From the first line to the last, output the entries exactly.

BEGIN Excerpted data

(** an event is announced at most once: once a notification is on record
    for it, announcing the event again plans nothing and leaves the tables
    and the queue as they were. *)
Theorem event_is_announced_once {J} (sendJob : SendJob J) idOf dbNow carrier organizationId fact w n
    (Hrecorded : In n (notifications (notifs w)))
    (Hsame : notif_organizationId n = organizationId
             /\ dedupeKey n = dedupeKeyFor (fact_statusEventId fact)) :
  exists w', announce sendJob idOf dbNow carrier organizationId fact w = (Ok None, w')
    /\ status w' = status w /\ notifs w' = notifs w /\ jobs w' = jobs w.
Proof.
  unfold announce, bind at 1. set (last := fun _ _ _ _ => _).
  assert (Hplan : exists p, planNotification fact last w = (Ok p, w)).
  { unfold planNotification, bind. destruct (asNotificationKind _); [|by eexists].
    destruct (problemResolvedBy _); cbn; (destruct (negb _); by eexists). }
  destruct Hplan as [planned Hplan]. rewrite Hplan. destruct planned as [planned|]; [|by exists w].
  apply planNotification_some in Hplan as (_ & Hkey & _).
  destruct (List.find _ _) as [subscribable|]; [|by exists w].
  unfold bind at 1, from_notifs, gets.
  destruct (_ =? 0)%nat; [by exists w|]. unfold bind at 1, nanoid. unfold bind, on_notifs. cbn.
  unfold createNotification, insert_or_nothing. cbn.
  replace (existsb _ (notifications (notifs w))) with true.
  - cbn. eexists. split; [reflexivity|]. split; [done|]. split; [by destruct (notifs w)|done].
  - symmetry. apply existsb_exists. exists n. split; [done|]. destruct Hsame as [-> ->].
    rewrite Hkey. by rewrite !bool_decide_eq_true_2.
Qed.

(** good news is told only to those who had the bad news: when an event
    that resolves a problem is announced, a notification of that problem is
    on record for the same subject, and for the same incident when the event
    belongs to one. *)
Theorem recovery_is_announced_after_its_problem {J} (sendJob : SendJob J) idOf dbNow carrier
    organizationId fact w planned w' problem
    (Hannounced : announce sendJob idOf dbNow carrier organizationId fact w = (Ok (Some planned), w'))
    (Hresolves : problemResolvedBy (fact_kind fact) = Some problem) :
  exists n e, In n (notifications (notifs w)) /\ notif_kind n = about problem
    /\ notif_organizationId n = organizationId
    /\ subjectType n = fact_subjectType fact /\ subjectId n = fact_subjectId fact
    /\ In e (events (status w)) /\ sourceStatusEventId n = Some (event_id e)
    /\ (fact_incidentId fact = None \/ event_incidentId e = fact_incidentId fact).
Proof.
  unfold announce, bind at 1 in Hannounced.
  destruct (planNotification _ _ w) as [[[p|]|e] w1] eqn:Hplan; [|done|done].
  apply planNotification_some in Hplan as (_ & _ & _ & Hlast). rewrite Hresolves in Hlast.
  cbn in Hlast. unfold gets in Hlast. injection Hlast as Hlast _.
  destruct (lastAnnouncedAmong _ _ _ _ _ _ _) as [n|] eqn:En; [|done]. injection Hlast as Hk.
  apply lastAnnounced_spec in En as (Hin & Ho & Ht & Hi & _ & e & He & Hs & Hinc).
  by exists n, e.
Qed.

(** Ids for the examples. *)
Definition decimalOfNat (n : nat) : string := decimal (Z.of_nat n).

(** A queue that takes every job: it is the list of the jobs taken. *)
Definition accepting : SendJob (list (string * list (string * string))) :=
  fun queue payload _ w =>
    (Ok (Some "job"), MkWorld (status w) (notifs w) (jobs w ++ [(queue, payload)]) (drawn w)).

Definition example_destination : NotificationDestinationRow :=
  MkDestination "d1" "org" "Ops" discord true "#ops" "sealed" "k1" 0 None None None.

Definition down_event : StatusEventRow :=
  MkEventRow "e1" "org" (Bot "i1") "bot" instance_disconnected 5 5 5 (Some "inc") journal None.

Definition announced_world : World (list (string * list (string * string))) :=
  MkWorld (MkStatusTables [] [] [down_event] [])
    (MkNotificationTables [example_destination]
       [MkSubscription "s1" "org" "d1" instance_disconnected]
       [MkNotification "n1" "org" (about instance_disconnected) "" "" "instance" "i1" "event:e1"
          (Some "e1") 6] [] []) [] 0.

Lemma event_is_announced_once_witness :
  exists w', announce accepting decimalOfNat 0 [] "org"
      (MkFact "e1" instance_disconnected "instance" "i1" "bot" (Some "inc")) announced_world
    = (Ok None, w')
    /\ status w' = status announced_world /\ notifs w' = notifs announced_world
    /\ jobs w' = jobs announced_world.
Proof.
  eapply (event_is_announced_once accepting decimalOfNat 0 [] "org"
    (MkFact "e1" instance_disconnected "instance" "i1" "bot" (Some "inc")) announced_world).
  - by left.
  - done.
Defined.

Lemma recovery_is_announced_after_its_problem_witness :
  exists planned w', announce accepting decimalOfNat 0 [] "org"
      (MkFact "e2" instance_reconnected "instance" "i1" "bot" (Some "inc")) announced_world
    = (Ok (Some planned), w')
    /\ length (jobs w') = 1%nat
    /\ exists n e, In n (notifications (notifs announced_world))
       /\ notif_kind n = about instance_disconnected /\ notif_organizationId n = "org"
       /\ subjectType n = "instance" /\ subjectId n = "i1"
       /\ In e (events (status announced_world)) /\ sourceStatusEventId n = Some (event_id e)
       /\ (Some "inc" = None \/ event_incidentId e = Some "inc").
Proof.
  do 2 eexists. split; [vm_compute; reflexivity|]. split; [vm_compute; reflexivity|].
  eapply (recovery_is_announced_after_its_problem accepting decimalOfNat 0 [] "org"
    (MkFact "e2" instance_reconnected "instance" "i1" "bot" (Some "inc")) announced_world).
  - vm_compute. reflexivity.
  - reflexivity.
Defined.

END Excerpted data

_Task solution:_
(** an event is announced at most once: once a notification is on record
    for it, announcing the event again plans nothing and leaves the tables
    and the queue as they were. *)
Theorem event_is_announced_once {J} (sendJob : SendJob J) idOf dbNow carrier organizationId fact w n
    (Hrecorded : In n (notifications (notifs w)))
    (Hsame : notif_organizationId n = organizationId
             /\ dedupeKey n = dedupeKeyFor (fact_statusEventId fact)) :
  exists w', announce sendJob idOf dbNow carrier organizationId fact w = (Ok None, w')
    /\ status w' = status w /\ notifs w' = notifs w /\ jobs w' = jobs w.
Proof.
  unfold announce, bind at 1. set (last := fun _ _ _ _ => _).
  assert (Hplan : exists p, planNotification fact last w = (Ok p, w)).
  { unfold planNotification, bind. destruct (asNotificationKind _); [|by eexists].
    destruct (problemResolvedBy _); cbn; (destruct (negb _); by eexists). }
  destruct Hplan as [planned Hplan]. rewrite Hplan. destruct planned as [planned|]; [|by exists w].
  apply planNotification_some in Hplan as (_ & Hkey & _).
  destruct (List.find _ _) as [subscribable|]; [|by exists w].
  unfold bind at 1, from_notifs, gets.
  destruct (_ =? 0)%nat; [by exists w|]. unfold bind at 1, nanoid. unfold bind, on_notifs. cbn.
  unfold createNotification, insert_or_nothing. cbn.
  replace (existsb _ (notifications (notifs w))) with true.
  - cbn. eexists. split; [reflexivity|]. split; [done|]. split; [by destruct (notifs w)|done].
  - symmetry. apply existsb_exists. exists n. split; [done|]. destruct Hsame as [-> ->].
    rewrite Hkey. by rewrite !bool_decide_eq_true_2.
Qed.

(** good news is told only to those who had the bad news: when an event
    that resolves a problem is announced, a notification of that problem is
    on record for the same subject, and for the same incident when the event
    belongs to one. *)
Theorem recovery_is_announced_after_its_problem {J} (sendJob : SendJob J) idOf dbNow carrier
    organizationId fact w planned w' problem
    (Hannounced : announce sendJob idOf dbNow carrier organizationId fact w = (Ok (Some planned), w'))
    (Hresolves : problemResolvedBy (fact_kind fact) = Some problem) :
  exists n e, In n (notifications (notifs w)) /\ notif_kind n = about problem
    /\ notif_organizationId n = organizationId
    /\ subjectType n = fact_subjectType fact /\ subjectId n = fact_subjectId fact
    /\ In e (events (status w)) /\ sourceStatusEventId n = Some (event_id e)
    /\ (fact_incidentId fact = None \/ event_incidentId e = fact_incidentId fact).
Proof.
  unfold announce, bind at 1 in Hannounced.
  destruct (planNotification _ _ w) as [[[p|]|e] w1] eqn:Hplan; [|done|done].
  apply planNotification_some in Hplan as (_ & _ & _ & Hlast). rewrite Hresolves in Hlast.
  cbn in Hlast. unfold gets in Hlast. injection Hlast as Hlast _.
  destruct (lastAnnouncedAmong _ _ _ _ _ _ _) as [n|] eqn:En; [|done]. injection Hlast as Hk.
  apply lastAnnounced_spec in En as (Hin & Ho & Ht & Hi & _ & e & He & Hs & Hinc).
  by exists n, e.
Qed.

(** Ids for the examples. *)
Definition decimalOfNat (n : nat) : string := decimal (Z.of_nat n).

(** A queue that takes every job: it is the list of the jobs taken. *)
Definition accepting : SendJob (list (string * list (string * string))) :=
  fun queue payload _ w =>
    (Ok (Some "job"), MkWorld (status w) (notifs w) (jobs w ++ [(queue, payload)]) (drawn w)).

Definition example_destination : NotificationDestinationRow :=
  MkDestination "d1" "org" "Ops" discord true "#ops" "sealed" "k1" 0 None None None.

Definition down_event : StatusEventRow :=
  MkEventRow "e1" "org" (Bot "i1") "bot" instance_disconnected 5 5 5 (Some "inc") journal None.

Definition announced_world : World (list (string * list (string * string))) :=
  MkWorld (MkStatusTables [] [] [down_event] [])
    (MkNotificationTables [example_destination]
       [MkSubscription "s1" "org" "d1" instance_disconnected]
       [MkNotification "n1" "org" (about instance_disconnected) "" "" "instance" "i1" "event:e1"
          (Some "e1") 6] [] []) [] 0.

Lemma event_is_announced_once_witness :
  exists w', announce accepting decimalOfNat 0 [] "org"
      (MkFact "e1" instance_disconnected "instance" "i1" "bot" (Some "inc")) announced_world
    = (Ok None, w')
    /\ status w' = status announced_world /\ notifs w' = notifs announced_world
    /\ jobs w' = jobs announced_world.
Proof.
  eapply (event_is_announced_once accepting decimalOfNat 0 [] "org"
    (MkFact "e1" instance_disconnected "instance" "i1" "bot" (Some "inc")) announced_world).
  - by left.
  - done.
Defined.

Lemma recovery_is_announced_after_its_problem_witness :
  exists planned w', announce accepting decimalOfNat 0 [] "org"
      (MkFact "e2" instance_reconnected "instance" "i1" "bot" (Some "inc")) announced_world
    = (Ok (Some planned), w')
    /\ length (jobs w') = 1%nat
    /\ exists n e, In n (notifications (notifs announced_world))
       /\ notif_kind n = about instance_disconnected /\ notif_organizationId n = "org"
       /\ subjectType n = "instance" /\ subjectId n = "i1"
       /\ In e (events (status announced_world)) /\ sourceStatusEventId n = Some (event_id e)
       /\ (Some "inc" = None \/ event_incidentId e = Some "inc").
Proof.
  do 2 eexists. split; [vm_compute; reflexivity|]. split; [vm_compute; reflexivity|].
  eapply (recovery_is_announced_after_its_problem accepting decimalOfNat 0 [] "org"
    (MkFact "e2" instance_reconnected "instance" "i1" "bot" (Some "inc")) announced_world).
  - vm_compute. reflexivity.
  - reflexivity.
Defined.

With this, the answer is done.